----- Data to examine -----
(** X13.  Without a goal message nothing restarts a mission: from an idle
    node, any sequence of ticks and map messages makes no call at all,
    leaves the world untouched and the node idle. *)
Theorem idle_until_next_goal (es : list Event) (n : Node) (w : World) :
  active_ n = false ->
  existsb is_goal_event es = false ->
  calls_of (run es n w) = [] /\
  world_of (run es n w) = w /\
  active_ (node_of (run es n w)) = false.
Proof.
  revert n w. induction es as [|e es IH]; intros n w Ha Hes.
  - cbn. auto.
  - cbn [existsb] in Hes. apply orb_false_iff in Hes. destruct Hes as [He Hes].
    cbn [run]. unfold bind.
    destruct e as [map | goal |]; [| discriminate He |]; cbn [handle].
    + unfold updateMap, bind, modify. cbn [fst snd].
      specialize (IH (set_got_map_ true (set_gmap_frame_id_ "/map" (set_gmap_cpy_ map n)))
                     w Ha Hes).
      destruct (run es _ w) as [[[u2 n2] w2] t2].
      unfold node_of, world_of, calls_of in *. cbn [fst snd app] in *. exact IH.
    + rewrite (update_idle n w Ha).
      specialize (IH n w Ha Hes).
      destruct (run es n w) as [[[u2 n2] w2] t2].
      unfold node_of, world_of, calls_of in *. cbn [fst snd app] in *. exact IH.
Qed.

Lemma handle_counts (e : Event) (n : Node) (w : World) :
  (length (sent_goals (calls_of (handle e n w)))
   <= (if is_goal_event e then 1 else 0))%nat /\
  ((if is_goal_event e then 1 else 0)
   <= count is_cancelAll (calls_of (handle e n w)))%nat.
Proof.
  destruct e as [map | goal |]; cbn [handle is_goal_event].
  - unfold_methods. cbn. auto.
  - run_method; cbn; auto.
  - destruct (active_ n) eqn:Ha; unfold_methods; rewrite Ha; cbn [negb].
    + repeat step; cbn; auto.
    + cbn. auto.
Qed.

(** X14.  Over any run, at most one goal is sent to the executor per goal
    message received, and [cancelAllGoals] is called at least once per
    goal message: ticks and map messages never send a goal. *)
Theorem goals_sent_bounded_by_requests (es : list Event) (n : Node) (w : World) :
  (length (sent_goals (calls_of (run es n w))) <= goal_events es)%nat /\
  (goal_events es <= count is_cancelAll (calls_of (run es n w)))%nat.
Proof.
  revert n w. induction es as [|e es IH]; intros n w.
  - cbn. auto.
  - cbn [run]. unfold bind.
    destruct (handle_counts e n w) as [H1 H2].
    destruct (handle e n w) as [[[u n1] w1] t1].
    unfold calls_of in H1, H2. cbn [fst snd] in H1, H2.
    destruct (IH n1 w1) as [I1 I2].
    destruct (run es n1 w1) as [[[u2 n2] w2] t2].
    unfold calls_of in *. cbn [fst snd] in *.
    unfold sent_goals in *. rewrite (@pick_app C), length_app, (@count_app C).
    unfold goal_events in *. cbn [filter].
    destruct (is_goal_event e); cbn [length]; lia.
Qed.

End Runs.

Lemma idle_until_next_goal_witness :
  let es := [Tick; MapMsg OccupancyGrid.default; Tick; Tick] in
  active_ Scripted.fresh_node = false /\
  existsb is_goal_event es = false /\
  calls_of (run (C := Scripted.collab) es Scripted.fresh_node Scripted.fair_weather) = [] /\
  world_of (run (C := Scripted.collab) es Scripted.fresh_node Scripted.fair_weather)
  = Scripted.fair_weather /\
  active_ (node_of (run (C := Scripted.collab) es Scripted.fresh_node Scripted.fair_weather))
  = false.
Proof.
  intros es. split; [reflexivity|]. split; [reflexivity|].
  apply (idle_until_next_goal (C := Scripted.collab)); reflexivity.
Defined.

(** ** Building messages *)
Section Messages.
Context {C : Collab}.

(** X15.  [plannerPathToRos] appends one stamped pose per planner pose, in
    order, to what the output vector already holds; an empty planner path
    adds nothing.  Each pose added has the default header and height 0,
    and its position is the planner pose's position. *)
Theorem plannerPathToRos_appends (planner_p p2 : list Pose2d.t)
    (ros_p : list PoseStamped.t) :
  length (plannerPathToRos planner_p ros_p)
  = (length ros_p + length planner_p)%nat /\
  firstn (length ros_p) (plannerPathToRos planner_p ros_p) = ros_p /\
  plannerPathToRos [] ros_p = ros_p /\
  plannerPathToRos (planner_p ++ p2) ros_p
  = plannerPathToRos p2 (plannerPathToRos planner_p ros_p) /\
  map (fun ps => Pose.position (PoseStamped.pose ps))
      (plannerPathToRos planner_p [])
  = map (fun it => Point.mk (Pose2d.x it) (Pose2d.y it) 0%float) planner_p /\
  Forall (fun ps => PoseStamped.header ps = Header.default)
         (plannerPathToRos planner_p []).
Proof.
  unfold plannerPathToRos. repeat split.
  - rewrite length_app, length_map. reflexivity.
  - rewrite firstn_app, Nat.sub_diag, firstn_all. cbn. apply app_nil_r.
  - apply app_nil_r.
  - rewrite map_app. apply app_assoc.
  - cbn [app]. rewrite map_map. reflexivity.
  - cbn [app]. apply Forall_map. apply Forall_forall. reflexivity.
Qed.

Lemma waypoint_segments (wp : list Pose2d.t) :
  length (flat_map waypoint_points wp) = (2 * length wp)%nat /\
  segment_starts (flat_map waypoint_points wp)
  = map (fun it => Point.mk (Pose2d.x it) (Pose2d.y it) 0%float) wp.
Proof.
  induction wp as [|it wp [IH1 IH2]]; [split; reflexivity|].
  cbn [flat_map waypoint_points app length segment_starts map].
  rewrite IH1, IH2. split; [lia | reflexivity].
Qed.

(** X16.  [visualizeWaypoints] publishes exactly one marker, a green
    [LINE_LIST] stamped with the stored frame and carrying the given
    namespace and id, with one segment (two points) per waypoint: each
    segment starts at the waypoint's position at height 0.  It changes
    nothing in the node. *)
Theorem waypoints_marker_has_a_segment_per_waypoint (wp : list Pose2d.t)
    (ns : string) (id : Z) (n : Node) (w : World) :
  let r := visualizeWaypoints wp ns id n w in
  node_of r = n /\
  exists t,
    calls_of r
    = [TimeNow t; VisuPublish (waypoints_marker (gmap_frame_id_ n) t ns id wp)] /\
    length (Marker.points (waypoints_marker (gmap_frame_id_ n) t ns id wp))
    = (2 * length wp)%nat /\
    segment_starts (Marker.points (waypoints_marker (gmap_frame_id_ n) t ns id wp))
    = map (fun it => Point.mk (Pose2d.x it) (Pose2d.y it) 0%float) wp.
Proof.
  cbv zeta. unfold_methods.
  destruct (ros_Time_now w) as [t w1]. cbn [fst snd].
  split; [reflexivity|]. exists t.
  split; [reflexivity|]. cbn [waypoints_marker Marker.points].
  apply waypoint_segments.
Qed.

(** X17.  The markers of a goal request.  When no valid path is found none is
    published.  Otherwise there are exactly two, in this order: the
    global path as a blue [LINE_STRIP] in namespace ["global_path"] with
    id 1 and one point per point of the path the planner returned, then
    the waypoints marker with id 3 built from the waypoints the planner
    returned; both are stamped with the stored frame. *)
Theorem goal_request_markers (goal : PoseStamped.t) (n : Node) (w : World) :
  let tr := calls_of (updateGoal goal n w) in
  (existsb valid_path_yes tr = false /\ published_markers tr = []) \/
  (exists path_raw wp t1 t2,
      existsb valid_path_yes tr = true /\
      global_paths_read tr = [path_raw] /\
      waypoints_read tr = [wp] /\
      published_markers tr
      = [ Marker.mk (Header.mk 0 t1 (gmap_frame_id_ n)) "global_path" 1
            Marker.LINE_STRIP Marker.ADD scale_0_1f scale_0_1f
            (ColorRGBA.mk 0%float 0%float 1%float 0.75%float)
            (map (fun it => Point.mk (Point2d.x it) (Point2d.y it) 0%float)
                 path_raw);
          waypoints_marker (gmap_frame_id_ n) t2 "waypoints" 3 wp ]).
Proof.
  unfold_methods. change (1 =? 1) with true. cbn [negb].
  repeat step; cbn;
    first [ left; split; reflexivity
          | right; do 4 eexists; repeat split; reflexivity ].
Qed.

End Messages.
-----
Task goal: Write out the lines of the entries, word for word, from the first through the one containing "destruct (handle_counts e", and stop at that line.

Response to the exercise:
(** X13.  Without a goal message nothing restarts a mission: from an idle
    node, any sequence of ticks and map messages makes no call at all,
    leaves the world untouched and the node idle. *)
Theorem idle_until_next_goal (es : list Event) (n : Node) (w : World) :
  active_ n = false ->
  existsb is_goal_event es = false ->
  calls_of (run es n w) = [] /\
  world_of (run es n w) = w /\
  active_ (node_of (run es n w)) = false.
Proof.
  revert n w. induction es as [|e es IH]; intros n w Ha Hes.
  - cbn. auto.
  - cbn [existsb] in Hes. apply orb_false_iff in Hes. destruct Hes as [He Hes].
    cbn [run]. unfold bind.
    destruct e as [map | goal |]; [| discriminate He |]; cbn [handle].
    + unfold updateMap, bind, modify. cbn [fst snd].
      specialize (IH (set_got_map_ true (set_gmap_frame_id_ "/map" (set_gmap_cpy_ map n)))
                     w Ha Hes).
      destruct (run es _ w) as [[[u2 n2] w2] t2].
      unfold node_of, world_of, calls_of in *. cbn [fst snd app] in *. exact IH.
    + rewrite (update_idle n w Ha).
      specialize (IH n w Ha Hes).
      destruct (run es n w) as [[[u2 n2] w2] t2].
      unfold node_of, world_of, calls_of in *. cbn [fst snd app] in *. exact IH.
Qed.

Lemma handle_counts (e : Event) (n : Node) (w : World) :
  (length (sent_goals (calls_of (handle e n w)))
   <= (if is_goal_event e then 1 else 0))%nat /\
  ((if is_goal_event e then 1 else 0)
   <= count is_cancelAll (calls_of (handle e n w)))%nat.
Proof.
  destruct e as [map | goal |]; cbn [handle is_goal_event].
  - unfold_methods. cbn. auto.
  - run_method; cbn; auto.
  - destruct (active_ n) eqn:Ha; unfold_methods; rewrite Ha; cbn [negb].
    + repeat step; cbn; auto.
    + cbn. auto.
Qed.

(** X14.  Over any run, at most one goal is sent to the executor per goal
    message received, and [cancelAllGoals] is called at least once per
    goal message: ticks and map messages never send a goal. *)
Theorem goals_sent_bounded_by_requests (es : list Event) (n : Node) (w : World) :
  (length (sent_goals (calls_of (run es n w))) <= goal_events es)%nat /\
  (goal_events es <= count is_cancelAll (calls_of (run es n w)))%nat.
Proof.
  revert n w. induction es as [|e es IH]; intros n w.
  - cbn. auto.
  - cbn [run]. unfold bind.
    destruct (handle_counts e n w) as [H1 H2].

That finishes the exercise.